Ireland’s Minister for Finance Michael McGrath and Minister for Public Expenditure and Reform Paschal Donohoe
Ireland’s finance minister Michael McGrath and Paschal Donohoe, the public expenditure minister. McGrath says growth momentum has continued into the second quarter © Damien Storan/PA

Ireland is a country so rich it is preparing to set up a sovereign wealth fund to deal with its bulging budget surpluses, but official growth numbers suggest it was the worst-performing EU economy in the first quarter.

The Central Statistics Office on Friday said Ireland’s gross domestic product contracted 4.6 per cent over the opening three months of this year. That puts the country behind Lithuania, an economy far more exposed to high inflation fuelled by the war in Ukraine.

The first-quarter dive also came after Ireland reported a 12 per cent gross domestic product expansion last year — a stellar performance that helped the entire eurozone dodge stagnation.

However, economists and the government have played down the downturn, saying the latest figures highlight the flaws of using GDP to measure growth in a relatively small economy used by a huge number of multinationals as their European base.

Officials say using modified domestic demand, or MDD, which strips out the activities of the US tech titans and global pharmaceutical companies headquartered in Dublin, is a more accurate measure.

Like GDP, MDD covers personal consumption and government and private sector spending, but the measure discounts for investments in imported intellectual property. It showed the economy grew 2.7 per cent in the opening three months of the year.

Line chart of GDP based on chain linked volumes, index (Q1 2017 = 100) showing Ireland's growth miracle
Bar chart of GDP (% change in Q1 from Q4) showing Ireland's economy fell behind at the start of this year

Finance minister Michael McGrath highlighted easing energy prices, improving consumer confidence, strong employment and robust investment spending as key drivers of MDD.

Construction investment powered ahead 8.7 per cent in the quarter as Ireland built more houses. “Incoming data suggests that momentum has continued into the second quarter,” he added.

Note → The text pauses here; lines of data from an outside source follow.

(** C10.  The hour [GET /api/predict] passes to [runPrediction] is never 0
    (and never NaN), so the serializer never takes its hour-0 branch for
    it: a query hour that parses to a non-zero number is passed as it is;
    one that parses to 0 or does not parse is replaced by the current UTC
    hour, and by 12 when that hour is 0. *)
Theorem predict_hour_never_zero (pf : Platform) (query : Query) (w : World) :
  let requested := parseInt_opt (query !! "hour") in
  let utc := (clock w / 3600000) mod 24 in
  let passed := hour (predict_params pf query (clock w)) in
  JsNumber.truthy passed = true
  /\ path_hour passed = passed
  /\ passed = (if JsNumber.truthy requested then requested
               else if utc =? 0 then 12%float else of_Z utc)
  /\ api_predict pf query w =
     if missing_coordinates query then
       (Returned {| statusCode := 400;
                    body := ErrorBody "Missing required coordinates (txLat, txLon, rxLat, rxLon)" |},
        w)
     else
       match runPrediction pf (predict_params pf query (clock w)) w with
       | (Returned results, w') =>
           (Returned {| statusCode := 200; body := PredictBody results |}, w')
       | (Thrown err, w') =>
           (Returned {| statusCode := 500; body := ErrorBody (message err) |}, w')
       end.
Proof.
  intros requested utc passed.
  assert (Hutc : 0 <= utc < 24) by (apply Z.mod_pos_bound; lia).
  assert (Hpassed : passed = (if JsNumber.truthy requested then requested
                               else if utc =? 0 then 12%float else of_Z utc)).
  { subst passed. cbn [hour predict_params]. unfold request_hour, or_else.
    fold requested. unfold getUTCHours. fold utc.
    destruct (JsNumber.truthy requested) eqn:E; [rewrite E; reflexivity|].
    rewrite (truthy_hour utc Hutc). destruct (utc =? 0); reflexivity. }
  assert (Htruthy : JsNumber.truthy passed = true).
  { rewrite Hpassed. destruct (JsNumber.truthy requested) eqn:E; [exact E|].
    destruct (utc =? 0) eqn:E0; [reflexivity|].
    rewrite (truthy_hour utc Hutc), E0. reflexivity. }
  split; [exact Htruthy|]. split; [apply path_hour_truthy; exact Htruthy|].
  split; [exact Hpassed|].
  unfold api_predict, try_catch, bind, Date_now, ret.
  destruct (missing_coordinates query); [reflexivity|].
  destruct (runPrediction pf (predict_params pf query (clock w)) w) as [[results|err] w'];
    reflexivity.
Qed.

(** ** The band mapping *)

Lemma SFcompare_Lt_swap (x y : spec_float) :
  SFcompare x y = Some Lt -> SFcompare y x = Some Gt.
Proof.
  destruct x as [sx|sx| |sx mx ex], y as [sy|sy| |sy my ey]; simpl;
    try destruct sx; try destruct sy; try discriminate; try reflexivity;
    rewrite (Z.compare_antisym ex ey);
    assert (Hm : Pos.compare_cont Eq my mx = CompOpp (Pos.compare_cont Eq mx my))
      by (symmetry; apply (Pos.compare_cont_antisym mx my Eq));
    rewrite Hm;
    destruct (ex ?= ey); simpl; try discriminate; try reflexivity;
    destruct (Pos.compare_cont Eq mx my); simpl; try discriminate; reflexivity.
Qed.

(** [x < y] excludes [y <= x]. *)
Lemma ltb_not_leb (x y : float) :
  PrimFloat.ltb x y = true -> PrimFloat.leb y x = false.
Proof.
  rewrite ltb_spec, leb_spec. unfold SFltb, SFleb.
  destruct (SFcompare (Prim2SF x) (Prim2SF y)) as [[]|] eqn:E; try discriminate.
  intros _. rewrite (SFcompare_Lt_swap _ _ E). reflexivity.
Qed.

(** [y <= x] gives [z <= x] for the constants [z = 40 <= y = 70]. *)
Lemma status_of_fair (r : float) :
  PrimFloat.leb 40%float r = true -> PrimFloat.ltb r 70%float = true ->
  status_of r = "FAIR".
Proof.
  intros H40 H70. unfold status_of.
  rewrite (ltb_not_leb _ _ H70), H40. reflexivity.
Qed.

Lemma status_of_poor (r : float) :
  PrimFloat.leb 40%float r = false -> PrimFloat.leb 70%float r = false ->
  status_of r = "POOR".
Proof. intros H40 H70. unfold status_of. rewrite H70, H40. reflexivity. Qed.

Lemma fold_assign_band (bandFreqs : list (string * float)) (name : string)
    (frequencies : list FreqResult) (bands : gmap string BandInfo) :
  fold_left (assign_band bandFreqs) frequencies bands !! name =
  match last (assigned_to bandFreqs name frequencies) with
  | Some r => Some (band_info r)
  | None => bands !! name
  end.
Proof.
  revert bands; induction frequencies as [|r rest IH]; intros bands; [reflexivity|].
  cbn [fold_left]. rewrite IH. unfold assigned_to. cbn [List.filter].
  fold (assigned_to bandFreqs name rest).
  unfold assign_band.
  destruct (find_band bandFreqs r) as [e|].
  - destruct (String.eqb (fst e) name) eqn:E.
    + apply String.eqb_eq in E. rewrite last_cons.
      destruct (last (assigned_to bandFreqs name rest)); [reflexivity|].
      rewrite E. apply lookup_insert_eq.
    + apply String.eqb_neq in E.
      destruct (last (assigned_to bandFreqs name rest)); [reflexivity|].
      apply lookup_insert_ne. exact E.
  - reflexivity.
Qed.

Lemma find_band_first (bandFreqs : list (string * float)) (r : FreqResult)
    (e : string * float) :
  find_band bandFreqs r = Some e <->
  exists pre post,
    bandFreqs = (pre ++ e :: post)%list
    /\ within_1MHz (snd e) (freq r) = true
    /\ Forall (fun e' => within_1MHz (snd e') (freq r) = false) pre.
Proof.
  unfold find_band. induction bandFreqs as [|b bs IH]; simpl.
  - split; [discriminate|]. intros (pre & post & H & _). destruct pre; discriminate.
  - destruct (within_1MHz (snd b) (freq r)) eqn:E.
    + split.
      * intros [= <-]. exists [], bs. repeat split; [exact E | constructor].
      * intros (pre & post & H & Hw & Hpre). destruct pre as [|p pre].
        -- injection H as -> _. reflexivity.
        -- injection H as -> _. inversion Hpre; congruence.
    + rewrite IH. split.
      * intros (pre & post & -> & Hw & Hpre). exists (b :: pre), post.
        repeat split; [exact Hw | constructor; assumption].
      * intros (pre & post & H & Hw & Hpre). destruct pre as [|p pre].
        -- injection H as -> _. congruence.
        -- injection H as -> ->. inversion Hpre; subst. exists pre, post. auto.
Qed.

Economists agreed with his upbeat assessment.

“MDD tells a very positive story — ongoing expansion in consumer spending and business spending and construction spending,” said Dermot O’Leary, chief economist at brokerage Goodbody. He added: “It’s a data set full of contradictions today.”

O’Leary blamed declining industrial output from pharmaceutical companies for the contraction in GDP, saying it “collapsed in March” for reasons that were unclear, but could relate to developments on patents or other factors.

Dan O’Brien, chief economist at the Institute of International and European Affairs, noted that computer services exports dipped from the previous quarter, yet still rose 8 per cent compared with the first quarter last year. “I’m slightly perplexed [by the numbers] but certainly not bothered by them,” he said.

Despite the sharp distortions to the GDP figures, the multinationals — lured to Ireland by its low corporate tax rate — are spectacularly boosting government revenues.

Their activities are expected to translate into a €65bn budget surplus over the next three years. That has meant that Ireland, whose economy crashed a decade and a half ago after runaway lending and a property bubble, is now planning to bank surpluses in a sovereign wealth fund at a time when its EU neighbours are facing deficits that are leaving them under pressure to tighten spending.

However, with a third of all corporation tax revenue coming from just three companies, the government has warned that Ireland would be foolish to rely on the tax bonanza going on forever.

This year’s corporate tax figures highlight the volatility. While the revenue take so far this year is more than €1.1bn higher, the monthly number for May 2023 was more than €200mn lower than in May 2022. 

McGrath said the May revenue data, published on Friday, “highlights that, while headline figures may appear positive, there are real underlying vulnerabilities in our public finances.”